Mais c’est avant tout pour Die Weise von Liebe und Tod des Cornets Christoph Rilke que nous faisons le déplacement. Pianiste, chef de chœur, chef d’orchestre, élève de Schönberg et de Zemlinsky, le Pragois Viktor Ullmann (né en 1898 à Těšín, alors en Silésie autrichienne) s’avèrera particulièrement prolifique dans le domaine de la musique vocale, puisque on dénombre quelques cinquante opus chantés sur environ soixante-dix-sept : cantates, chœurs, Lieder, airs de concert, élégies, sérénades, sonnets, symphonie lyrique, mélodrame, Gesänge, messe, opéras et même un Bühnenweihefestspiel (Der Sturz des Antichrist Op.9, 1935) ! Ayant joué Der Kaiser von Atlantis il y a quelques années, et s’apprêtant à donner Die Tote Stadt (mai prochain), Nancy affirme son intérêt pour ce répertoire.
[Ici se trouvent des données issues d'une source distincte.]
(* ===== verification/VMemSpec.v ===== *)
(** * What the virtual memory guarantees

    The theorems about src/ip6/lib/vmem/page_table.c as a whole, from the
    lemmas of the components: transparency of paging, what each policy
    evicts, the flush, and the start-up of threads. *)

From stdpp Require Import strings.
From S2P Require Import Prelude Types Backends PageTable Links HashTable DllList FreqList.
From S2P Require Import VMem Policies Flush Paging Startup.

Section Spec.
Context `{Config} `{Malloc} {D : Type} `{!BlockDev D}.
Implicit Types (s : vmem D) (c : core D) (V : Z → list Z).
Variable rand : Z → Z.

(** A program on a fresh machine, then a flush. *)
Lemma paging_flat np nf policy (d : D) ops :
  good_start np nf d → 0 <= policy <= 4 →
  Forall (λ o, 0 <= op_addr o < np * BLOCK_SIZE) ops → 2 * len ops + 1 < 2 ^ 31 →
  ∃ s1 s2,
    run (handler_of rand policy) ops (new_vmem np nf d policy) =
      Ok (flat_run ops (bd_content d)).1 s1 ∧
    page_table_flush s1 = Ok tt s2 ∧
    ∀ p, 0 <= p < np →
      bd_content (dev (vc s2)) p = (flat_run ops (bd_content d)).2 p ∧ bits_of (vc s2) p = 0.
Proof.
  intros Hg Hpr Hops Hlen. pose proof (len_nonneg ops).
  assert (wp (run (handler_of rand policy) ops) (new_vmem np nf d policy)
    (λ outs s1, (outs = (flat_run ops (bd_content d)).1 ∧
       coherent (vc s1) (flat_run ops (bd_content d)).2 ∧ policy_inv policy 0 s1 ∧
       same_env (new_core np nf d) (vc s1)) ∧
       replacementPolicy s1 = policy)) as Hrun.
  { apply (keeps_wp replacementPolicy); [apply kept_run|].
    eapply (wp_run _ (policy_inv policy)) with (V := bd_content d) (n := 0);
      [by apply new_core_coherent|apply new_vmem_inv; [done|lia|lia]|done
      |apply (gs_np _ _ _ Hg)|done|done]. }
  apply wp_ok in Hrun as (outs & s1 & Hr & (-> & Hc1 & Hi1 & He1) & Hp1).
  assert (wp page_table_flush s1 (λ _ s2, flushed s1 s2 (flat_run ops (bd_content d)).2)) as Hfl.
  { eapply (wp_page_table_flush s1 _ 0); [exact Hc1| |by intros].
    split; rewrite ?Hp1; try done; unfold nframes_of;
      rewrite ?(se_start _ _ He1), ?(se_end _ _ He1), ?(se_nframes _ _ He1); done. }
  apply wp_ok in Hfl as ([] & s2 & Hf & Hfl). exists s1, s2.
  split_and!; [done|done|].
  intros p Hp. assert (in_range (vc s2) p) as Hin.
  { eapply in_range_env; [apply Hfl|]. by eapply in_range_env; [apply He1|]. }
  split; [by eapply flushed_store|].
  destruct (decide (bits_of (vc s2) p = 0)) as [|Hb]; [done|].
  by destruct (fd_none _ _ _ Hfl p).
Qed.

(** C1: Paging is transparent. Started by [init_virtual_memory] with any
    store and any policy, every program of loads and stores on the mapping
    returns what it returns on a flat byte memory with the store's initial
    content, no access faulting more than the retry bound; a following
    [page_table_flush] leaves the final flat memory in the store and no
    page resident. *)
Theorem paged_memory_is_flat env alloc np nf system algo sys policy (d : D) ops :
  env_good env = true →
  parse_system system tt = Ok sys tt → parse_algo algo tt = Ok policy tt →
  alloc sys np = Some d → good_start np nf d →
  Forall (λ o, 0 <= op_addr o < np * BLOCK_SIZE) ops → 2 * len ops + 1 < 2 ^ 31 →
  ∃ s0 s1 s2,
    init_virtual_memory env alloc np nf system algo tt = Ok s0 tt ∧
    run (handler_of rand policy) ops s0 = Ok (flat_run ops (bd_content d)).1 s1 ∧
    page_table_flush s1 = Ok tt s2 ∧
    ∀ p, 0 <= p < np →
      bd_content (dev (vc s2)) p = (flat_run ops (bd_content d)).2 p ∧ bits_of (vc s2) p = 0.
Proof.
  intros Henv Hsys Halgo Halloc Hg Hops Hlen. exists (new_vmem np nf d policy).
  destruct (paging_flat np nf policy d ops) as (s1 & s2 & Hr & Hf & Hp); try done.
  { by eapply parse_algo_range. }
  exists s1, s2. split_and!; [by apply init_virtual_memory_ok with (sys := sys)|done..].
Qed.

(** C23: The LRU handler implements the abstract LRU list: a faulting page
    moves to the front, and when all frames are in use the page at the back
    is dropped. The view of memory is unchanged. *)
Theorem LRU_refines_list s V l page :
  coherent (vc s) V → lru_at s l → in_range (vc s) page →
  ∃ s' l', LRU_page_fault_handler page s = Ok tt s' ∧ coherent (vc s') V ∧ lru_at s' l' ∧
    l'.*2 = lru_step (nframes_of s) l.*2 page ∧
    (∀ q, resident (vc s') q ↔ q ∈ lru_step (nframes_of s) l.*2 page).
Proof.
  intros Hc Hat Hp.
  assert (wp (LRU_page_fault_handler page) s (λ _ s', ∃ l', coherent (vc s') V ∧ lru_at s' l' ∧
    l'.*2 = lru_step (nframes_of s) l.*2 page)) as (? & s' & Hr & l' & ? & Hat' & E)%wp_ok.
  { eapply wp_LRU_handler; eauto. }
  destruct x. exists s', l'. split_and!; try done. intros q. rewrite <-E.
  apply (tk_resident _ _ (proj1 (proj2 Hat'))).
Qed.

(** C24: The FFIFO handler is a strict first-in first-out queue: the order of
    arrival is kept, a write upgrade does not change it, and the page that
    came in first is dropped. *)
Theorem FFIFO_refines_queue s V l page :
  coherent (vc s) V → lru_at s l → in_range (vc s) page →
  ∃ s' l', FFIFO_page_fault_handler page s = Ok tt s' ∧ coherent (vc s') V ∧ lru_at s' l' ∧
    l'.*2 = ffifo_step (nframes_of s) l.*2 page ∧
    (∀ q, resident (vc s') q ↔ q ∈ ffifo_step (nframes_of s) l.*2 page).
Proof.
  intros Hc Hat Hp.
  assert (wp (FFIFO_page_fault_handler page) s (λ _ s', ∃ l', coherent (vc s') V ∧ lru_at s' l' ∧
    l'.*2 = ffifo_step (nframes_of s) l.*2 page)) as (? & s' & Hr & l' & ? & Hat' & E)%wp_ok.
  { eapply wp_FFIFO_handler; eauto. }
  destruct x. exists s', l'. split_and!; try done. intros q. rewrite <-E.
  apply (tk_resident _ _ (proj1 (proj2 Hat'))).
Qed.

(** C25: [deleteLFU] chooses a page of least use count; since the handler
    counts only faults, it never evicts a written page while a page that
    was only read is resident. *)
Theorem LFU_evicts_least_used s V n q :
  coherent (vc s) V → lfu_inv n s → (∃ p, resident (vc s) p) →
  ∃ s' victim, deleteLFU q s = Ok victim s' ∧ resident (vc s) victim ∧ vc s' = vc s ∧
    (∀ p, resident (vc s) p → use_of (vc s) victim <= use_of (vc s) p) ∧
    ((∃ p, resident (vc s) p ∧ bits_of (vc s) p = PROT_READ) →
     bits_of (vc s) victim = PROT_READ).
Proof.
  intros Hc (G & Hd & Ht & Hcm & Hu) [p0 Hp0].
  assert (∀ p, resident (vc s) p → ∃ x u, (x, u) ∈ counted G ∧ x.2 = p ∧ u = use_of (vc s) p)
    as Hfind.
  { intros p (x & -> & (y & -> & Hy)%list_elem_of_fmap)%(tk_resident _ _ Ht)%list_elem_of_fmap.
    destruct y as [x u]. exists x, u. split_and!; [done..|]. by apply Hu. }
  pose proof (tk_u64 _ _ Ht). pose proof (tk_end _ _ Ht). pose proof (tk_len _ _ Ht) as Hlen.
  pose proof (sh_frames _ (co_shape _ _ Hc)). rewrite len_fmap12 in Hlen.
  assert (wp (deleteLFU q) s (λ v s', vc s' = vc s ∧ ∃ x u, v = x.2 ∧ (x, u) ∈ counted G ∧
    ∀ y w, (y, w) ∈ counted G → u <= w)) as (v & s' & Hr & Ev & x & u & -> & Hx & Hmin)%wp_ok.
  { eapply wp_deleteLFU; [done|apply Ht| |lia|].
    - intros E. destruct (Hfind p0 Hp0) as (x & u & Hx & _). rewrite E in Hx.
      by apply elem_of_nil in Hx.
    - intros f' h' x u G' s' Hd' HG' Hmin. split; [done|]. exists x, u. split_and!; [done| |done].
      rewrite HG'. left. }
  exists s', x.2. pose proof (Hu _ _ Hx) as Eu.
  assert (∀ p, resident (vc s) p → use_of (vc s) x.2 <= use_of (vc s) p) as Hle.
  { intros p (y & w & Hy & <- & ->)%Hfind. rewrite <-Eu. by eapply Hmin. }
  split_and!; [done| |done|done|].
  - apply (tk_resident _ _ Ht), list_elem_of_fmap. exists x. split; [done|].
    apply list_elem_of_fmap. by exists (x, u).
  - intros (p & Hp & Hb). specialize (Hle p Hp). unfold use_of in Hle. rewrite Hb in Hle.
    destruct (Z.eqb_spec (bits_of (vc s) x.2) PROT_READ); [done|]. simpl in Hle. lia.
Qed.

(** The scan of [FIFO_page_fault_handler] picks, when no frame is free,
    a frame of greatest age. *)
Theorem FIFO_victim_is_oldest s V n frame :
  coherent (vc s) V → fifo_inv n s →
  (∀ i, in_frames (vc s) i → st_of (frameState s) i ≠ 0) →
  ∃ f, find_oldest (Z.to_nat (endFrame (vc s) - startFrame (vc s))) (startFrame (vc s)) 0 frame s
         = Ok f s ∧ in_frames (vc s) f ∧
    ∀ i, in_frames (vc s) i → st_of (frameState s) i <= st_of (frameState s) f.
Proof.
  intros Hc Hok Hall. pose proof (sh_frames _ (co_shape _ _ Hc)) as [Hs0 _].
  pose proof Hok as [Hfs Hfp Hsome Hbud Hage Hfree Hused Hpages].
  set (lo := startFrame (vc s)) in *. set (hi := endFrame (vc s)) in *.
  assert (wp (find_oldest (Z.to_nat (hi - lo)) lo 0 frame) s (λ f s', s' = s ∧ in_frames (vc s) f ∧
    ∀ i, in_frames (vc s) i → st_of (frameState s) i <= st_of (frameState s) f))
    as (f & s' & Hr & -> & Hf)%wp_ok; [|eauto].
  apply wp_find_oldest; [done|lia|]. replace (lo + Z.of_nat (Z.to_nat (hi - lo))) with hi by lia.
  intros f [[-> Hle]|(Hf & Hpos & Hmax)]; [|by unfold in_frames; fold lo hi].
  assert (in_frames (vc s) lo) as Hlo by (unfold in_frames; fold lo hi; lia).
  specialize (Hle lo ltac:(lia)). specialize (Hall lo Hlo). destruct (Hage lo Hlo). lia.
Qed.

(** [page_table_flush] returns, writes every dirty page back and drops
    every page: the store then holds the virtual memory. Every policy but
    the random one is ready for further faults. *)
Theorem flush_writes_back s V n :
  coherent (vc s) V → flushable n s →
  ∃ s', page_table_flush s = Ok tt s' ∧ coherent (vc s') V ∧
    (∀ p, in_range (vc s) p → bd_content (dev (vc s')) p = V p ∧ bits_of (vc s') p = 0) ∧
    (replacementPolicy s ≠ RAND → policy_inv (replacementPolicy s) n s').
Proof.
  intros Hc Hf.
  assert (wp page_table_flush s (λ _ s', flushed s s' V ∧
    (replacementPolicy s ≠ RAND → policy_inv (replacementPolicy s) n s')))
    as (x & s' & Hr & Hfl & Hi)%wp_ok.
  { eapply wp_page_table_flush; eauto. }
  destruct x. exists s'. split_and!; [done|apply Hfl| |done]. intros p Hp.
  assert (in_range (vc s') p) by (by eapply in_range_env; [apply Hfl|]).
  split; [by eapply flushed_store|].
  destruct (decide (bits_of (vc s') p = 0)) as [|Hb]; [done|]. by destruct (fd_none _ _ _ Hfl p).
Qed.

End Spec.

(** ** Instances

    Small machines with the in-memory store: three pages of one byte. *)

#[local] Existing Instance Mem.mem_dev.
Definition store3 : Mem.mem := Mem.mem_allocate (λ i, [u8 i]) 3.
Definition good_env : os_env := OsEnv true 3 true true.

Lemma store3_start nf : 0 < nf < 2 ^ 64 → good_start 3 nf store3.
Proof.
  intros Hnf. split; [lia|done| |done]. apply Mem.mem_allocate_ok; [lia|]. intros i. split; [done|]. repeat constructor; apply u8_range.
Qed.

Definition machine (nf policy : Z) : vmem Mem.mem := new_vmem 3 nf store3 policy.
Lemma machine_coherent nf policy :
  0 < nf < 2 ^ 64 → coherent (vc (machine nf policy)) (bd_content store3).
Proof. intros. by apply new_core_coherent, store3_start. Qed.
Lemma machine_lru nf policy :
  0 < nf < 2 ^ 64 → (policy =? FIFO) = false → lru_at (machine nf policy) [].
Proof.
  intros Hnf Hp. split_and!.
  - split; [apply dll_rep_empty|]. unfold machine, new_vmem, nframes_of. simpl. rewrite Hp.
    apply ht_models_empty. lia.
  - by apply new_core_tracked, store3_start.
  - apply compact_nil.
Qed.

(** A machine after a fault on page [p]. *)
Definition after_fault (rand : Z → Z) (policy p : Z) (s : vmem Mem.mem) : vmem Mem.mem :=
  match handler_of rand policy p s with Ok _ s' => s' | Err _ => s end.
Lemma after_fault_ok rand policy p s V n :
  coherent (vc s) V → policy_inv policy (n + 1) s → 0 <= n → in_range (vc s) p →
  bits_of (vc s) p = 0 →
  coherent (vc (after_fault rand policy p s)) V ∧
  policy_inv policy n (after_fault rand policy p s) ∧
  same_env (vc s) (vc (after_fault rand policy p s)) ∧
  bits_of (vc (after_fault rand policy p s)) p = PROT_READ.
Proof.
  intros Hc Hi Hn Hp Hb.
  assert (wp (handler_of rand policy p) s (λ _ s', coherent (vc s') V ∧ policy_inv policy n s' ∧
    same_env (vc s) (vc s') ∧ bits_of (vc s') p = PROT_READ)) as Hw.
  { eapply po_handler; try done; [by rewrite Hb|]. intros s' ? ? ? Hb'. by rewrite Hb in Hb'. }
  unfold after_fault, wp in *. by destruct (handler_of rand policy p s).
Qed.

Definition rand0 : Z → Z := λ _, 0.
Definition full1 (policy : Z) : vmem Mem.mem := after_fault rand0 policy 0 (machine 1 policy).

Lemma full1_ok policy :
  coherent (vc (full1 policy)) (bd_content store3) ∧ policy_inv policy 0 (full1 policy) ∧
  same_env (vc (machine 1 policy)) (vc (full1 policy)) ∧ bits_of (vc (full1 policy)) 0 = PROT_READ.
Proof.
  apply after_fault_ok; [by apply machine_coherent| |done|done|done].
  apply new_vmem_inv; [by apply store3_start|lia|lia].
Qed.

Definition ops3 : list vop := [Store 2 7; Load 0; Store 0 9; Load 2; Load 1; Load 0].

(** Stores and loads on three pages with one frame, under LRU. *)
Lemma paged_memory_is_flat_witness :
  ∃ s0 s1 s2,
    init_virtual_memory good_env (λ _ _, Some store3) 3 1 "mem" "lru" tt = Ok s0 tt ∧
    run (handler_of rand0 LRU) ops3 s0 = Ok [0; 7; 1; 9] s1 ∧
    page_table_flush s1 = Ok tt s2 ∧
    ∀ p, 0 <= p < 3 →
      bd_content (dev (vc s2)) p = (flat_run ops3 (bd_content store3)).2 p ∧
      bits_of (vc s2) p = 0.
Proof.
  assert ([0; 7; 1; 9] = (flat_run ops3 (bd_content store3)).1) as E by (vm_compute; reflexivity).
  rewrite E. clear E.
  apply (paged_memory_is_flat rand0 good_env (λ _ _, Some store3) 3 1 "mem" "lru" MEM_PAGING LRU
    store3 ops3); try reflexivity.
  - by apply store3_start.
  - repeat constructor; simpl; lia.
Defined.

Lemma LRU_refines_list_witness :
  ∃ s' l', LRU_page_fault_handler 1 (machine 2 LRU) = Ok tt s' ∧
    coherent (vc s') (bd_content store3) ∧ lru_at s' l' ∧ l'.*2 = [1] ∧
    (∀ q, resident (vc s') q ↔ q ∈ lru_step 2 [] 1).
Proof.
  apply (LRU_refines_list (machine 2 LRU) (bd_content store3) [] 1).
  - by apply machine_coherent.
  - by apply machine_lru.
  - unfold in_range. simpl. lia.
Defined.

Lemma FFIFO_refines_queue_witness :
  ∃ s' l', FFIFO_page_fault_handler 1 (machine 2 FFIFO) = Ok tt s' ∧
    coherent (vc s') (bd_content store3) ∧ lru_at s' l' ∧ l'.*2 = [1] ∧
    (∀ q, resident (vc s') q ↔ q ∈ ffifo_step 2 [] 1).
Proof.
  apply (FFIFO_refines_queue (machine 2 FFIFO) (bd_content store3) [] 1).
  - by apply machine_coherent.
  - by apply machine_lru.
  - unfold in_range. simpl. lia.
Defined.

Lemma full1_resident policy : resident (vc (full1 policy)) 0.
Proof.
  destruct (full1_ok policy) as (_ & _ & He & Hb). split; [|by rewrite Hb].
  unfold in_range. rewrite (se_npages _ _ He). simpl. lia.
Qed.

Lemma LFU_evicts_least_used_witness :
  ∃ s' victim, deleteLFU 0 (full1 LFU) = Ok victim s' ∧ resident (vc (full1 LFU)) victim ∧
    vc s' = vc (full1 LFU) ∧
    (∀ p, resident (vc (full1 LFU)) p → use_of (vc (full1 LFU)) victim <= use_of (vc (full1 LFU)) p) ∧
    ((∃ p, resident (vc (full1 LFU)) p ∧ bits_of (vc (full1 LFU)) p = PROT_READ) →
     bits_of (vc (full1 LFU)) victim = PROT_READ).
Proof.
  destruct (full1_ok LFU) as (Hc & Hi & He & Hb).
  apply (LFU_evicts_least_used (full1 LFU) (bd_content store3) 0 0).
  - exact Hc.
  - exact Hi.
  - exists 0. apply full1_resident.
Defined.

Lemma FIFO_victim_is_oldest_witness :
  ∃ f, find_oldest 1 0 0 5 (full1 FIFO) = Ok f (full1 FIFO) ∧ in_frames (vc (full1 FIFO)) f ∧
    ∀ i, in_frames (vc (full1 FIFO)) i →
      st_of (frameState (full1 FIFO)) i <= st_of (frameState (full1 FIFO)) f.
Proof.
  destruct (full1_ok FIFO) as (Hc & Hi & He & Hb).
  apply (FIFO_victim_is_oldest (full1 FIFO) (bd_content store3) 0 5).
  - exact Hc.
  - exact Hi.
  - intros i Hi'. unfold in_frames in Hi'. rewrite (se_start _ _ He), (se_end _ _ He) in Hi'.
    simpl in Hi'. assert (i = 0) as -> by lia. vm_compute. done.
Defined.

Lemma flush_writes_back_witness :
  ∃ s', page_table_flush (full1 LRU) = Ok tt s' ∧ coherent (vc s') (bd_content store3) ∧
    (∀ p, in_range (vc (full1 LRU)) p →
       bd_content (dev (vc s')) p = bd_content store3 p ∧ bits_of (vc s') p = 0) ∧
    (replacementPolicy (full1 LRU) ≠ RAND → policy_inv (replacementPolicy (full1 LRU)) 0 s').
Proof.
  destruct (full1_ok LRU) as (Hc & Hi & He & Hb).
  apply (flush_writes_back (full1 LRU) (bd_content store3) 0 Hc).
  split; [done|exact Hi|done|done].
Defined.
Lors de sa captivité à Terezín, Ullmann compose cette Ballade d’amour et de mort du cornette Christophe Rilke d’après le poème de Rainer Maria Rilke. Il conçoit cette œuvre contemporaine de l’opéra Der Kaiser von Atlantis [lire nos chroniques du 10 janvier et du 30 avril 2006] pour récitant et orchestre. Il part le 16 octobre 1944 sans avoir pu en achever l’orchestration, si bien qu’on en joue la version pour récitant et piano. Ce soir, nous entendons l’orchestration réalisée par Henning Brauel à partir des indications d’Ullmann.
À la tête de la formation nancéienne, l’interprétation de Daniel Klajner s’avère délicatement sensible, osant des couleurs parfois impressionnistes que vient contrarier l’expressionnisme dominant. Till Fechner se montre bon récitant. Jemand erzählt von seiner Mutter voyage en une mélopée tendre doucement ironique, si l’on écoute bien le texte en pensant à l’endroit où la partition fut écrite. Changement radical de caractère pour le bondissant Ein Tag durch den Troß, avec de riches effets de timbres, la lumière de la clarinette introduisant parfaitement le lyrisme de Der von Langenau schreibt einem Brief, bientôt tourmenté. Le chef fait alors tout entendre, même au plus fort du tutti. Si la première partie se souvenait de Mahler, la suite se rapproche assez évidemment de Berg. Partition et interprétation passionnantes, comme cette effervescence sagement contenue d’Als Mahl begann’s, suivie d’une danse au raffinement chambriste, comme le figuralisme faussement naïf d’Ist das der Morgen ou l’idéale conduite de la dynamique dans Aber die Fahne ist nicht dabei. Après l’incandescence échevelée d’Er laüft um die Wette mit brennenden Gängen, cette ballade fiévreuse rencontre une sérénité inattendue dans un entrelacs de cordes et de bois auquel l’obstination discrète du piano donne tout son relief.